In 2009 the world economy’s center of gravity is not re-economic recovery hopes, but whether they can successfully prevent the economy from recession becoming into a depression. The crisis is not only a prosperous 30-year structural adjustment beginning as well as a “de-leverage” in the process, the resulting economic recovery is bound to return to the difficult and tortuous. In particular the “de-leverage” of the current economic downturn is the main driving forces of over-indebted households and the lack of capital financial institutions is bound to adjust their income and expenditure structure, increase savings and loan restrictions become inevitable, so before the end of this process, Could not have sustained recovery. In addition, following the real estate sector, financial services and the automotive industry in trouble, do not know what the industry will need government aid, the busy emergency financing to promote economic recovery is bound to reduce efficiency. In short, these are a critical times and markets will be too optimistic.
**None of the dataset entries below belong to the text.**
(** ** The host around it *)

Record PumpHost (H conn fut W : Type) := MkPumpHost {
  ph_inner : H;
  ph_dispatcher : Dispatcher conn W;
  ph_pump : Pump fut;
  ph_lost : list (N * string);
  ph_world : W
}.
Arguments MkPumpHost {H conn fut W}. Arguments ph_inner {H conn fut W}.
Arguments ph_dispatcher {H conn fut W}. Arguments ph_pump {H conn fut W}.
Arguments ph_lost {H conn fut W}. Arguments ph_world {H conn fut W}.

Module PumpHost.
Section host.
Context {H I conn fut W : Type} `{!InstanceOps I, !Connectors conn fut W, !HostcallWire, !Codec}
  `{Host : !SwarmHost H I, Fuel : PumpFuel}.
Abbreviation T := (PumpHost H conn fut W).

Definition new (inner : H) (d : Dispatcher conn W) (w : W) : T := MkPumpHost inner d pump_new [] w.

Definition take_lost (h : T) : list (N * string) * T :=
  (ph_lost h, MkPumpHost (ph_inner h) (ph_dispatcher h) (ph_pump h) [] (ph_world h)).

Definition set_inner (x : H) (h : T) : T :=
  MkPumpHost x (ph_dispatcher h) (ph_pump h) (ph_lost h) (ph_world h).

Definition drive (id : N) (caps : CapSet) (inst : I) (h : T) : Driven * I * T :=
  let d := ph_dispatcher h in
  let '(p, w) := poll (ph_pump h) (ph_world h) in
  let s := (pump pump_fuel id caps d (MkPumping p inst w)).2 in
  let '(driven, inst, inner) := h_drive id caps (pg_inst s) (ph_inner h) in
  let s := set_pg_inst inst s in
  let s := match driven with Alive => (pump pump_fuel id caps d s).2 | _ => s end in
  (driven, pg_inst s, MkPumpHost inner d (pg_pump s) (ph_lost h) (pg_world s)).

(** What connectors say ended, as instances. *)
Definition ended_nodes (l : list (Caller * string)) : list (N * string) :=
  omap (λ '(caller, why), match caller with CNode id => Some (id, why) | Handles.CRoot => None end) l.
Example cidr_parses :
  (λ s, is_ok (Cidr.parse s)) <$>
    ["10.9.0.0/24"; "192.0.2.1"; "fd00::/16"; "0.0.0.0/0"; "[::1]"; "10.9.0.0/33"; "box.lan"; "fd00::/129"; "10.9/8"; ""]
  = [true; true; true; true; true; false; false; false; false; false].
Proof. by vm_compute. Qed.

Example entry_parses :
  (λ s, match Scope.parse s with
        | Ok e => Some (Scope.scheme e, Scope.e_host e, Scope.port e)
        | Err _ => None
        end) <$>
    ["http://127.0.0.1:8123"; "ssh://box"; "HTTPS://Box.Lan/"; "http://[fd00::1]:8096"; "http://h/path"; "http://u@h";
     "ftp://h"; "h:80"; "http://h:0"; "http://h:99999"; "http://"]
  = [Some ("http", "127.0.0.1", 8123); Some ("ssh", "box", 22); Some ("https", "Box.Lan", 443);
     Some ("http", "fd00::1", 8096); None; None; None; None; None; None; None]%N.
Proof. by vm_compute. Qed.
In 2009 the investment environment filled with pessimism. First of all, the global housing bubble burst is far from the being ended , the overall contraction in the economy led to the instability of employment and income decline, loss of housing and effective support, and, in the past, experience has shown that the real estate market recovery will take at least 26 months, housing Prices and sales will continue a downward trend; Second, the stock market in the world in 2008 hit a historic encounter, the average annual drop of a record 44% in 2009 dim the prospects for investors more cautious about the stock market rebounded sharply, it is extremely unlikely ; Again, as the world entered the era of low interest rates, deposits and bonds, the yield will be significantly reduced, and excessive money supply will once again lead to inflation, thus eating into limited income; As for financial derivatives, investors, but as a scourge Fear to avoid any connection.

Despite the poor environment, energy and commodity prices may be a significant rebound, although the economic downturn and weakening demand, but in the face of a price collapse in 2008, suppliers to start production in order to stabilize prices, the most important thing is that China and India, and other emerging economies are going through The course of industrialization, in the long run, demand will continue to rise while the supply is limited, so prices will slow the momentum of the recovery. Gold is still against the best choice to hedge market risks, the United States over the past few months in response to costly financial crisis, resulting in money supply and increase the level of debt, which is bound to undermine the inherent value of the dollar, while interest rates have come down in other countries also appear Exchange rate fell in under the pressure of currency depreciation, capital flows may be gold, hedge its functions will be to provide price support. Brewing in the foreign exchange market more opportunities for currency exchange rate is the ratio between the relationship between economic prosperity, compared with currencies of the country’s economy which is better, and the contraction in the economy, compared with the devaluation of the national economy which is even worse, Therefore, the price of the difficulty of grasping the trend of relatively low world power in the formulation and implementation of the plan to stimulate the economy, is bound to consider and to maintain exchange rate stability, and in 2008 fluctuations of the exchange rate is very difficult in 2009, investments and transactions To substantially reduce the risk, the band of the same operation will generate substantial revenue.

2009 investment strategy is to maximize the proceeds from the pursuit of minimizing the risk to the pursuit of a gradual shift. After all, when the economy is, the bullish atmosphere, can be more optimistic as far as possible, the more revenue; and the economic downturn and the atmosphere bearish, as far as possible, the more pessimistic about the effective loss of control. Regardless of what market conditions, there is always an opportunity there, so it appears that they are up idle funds would be unwise.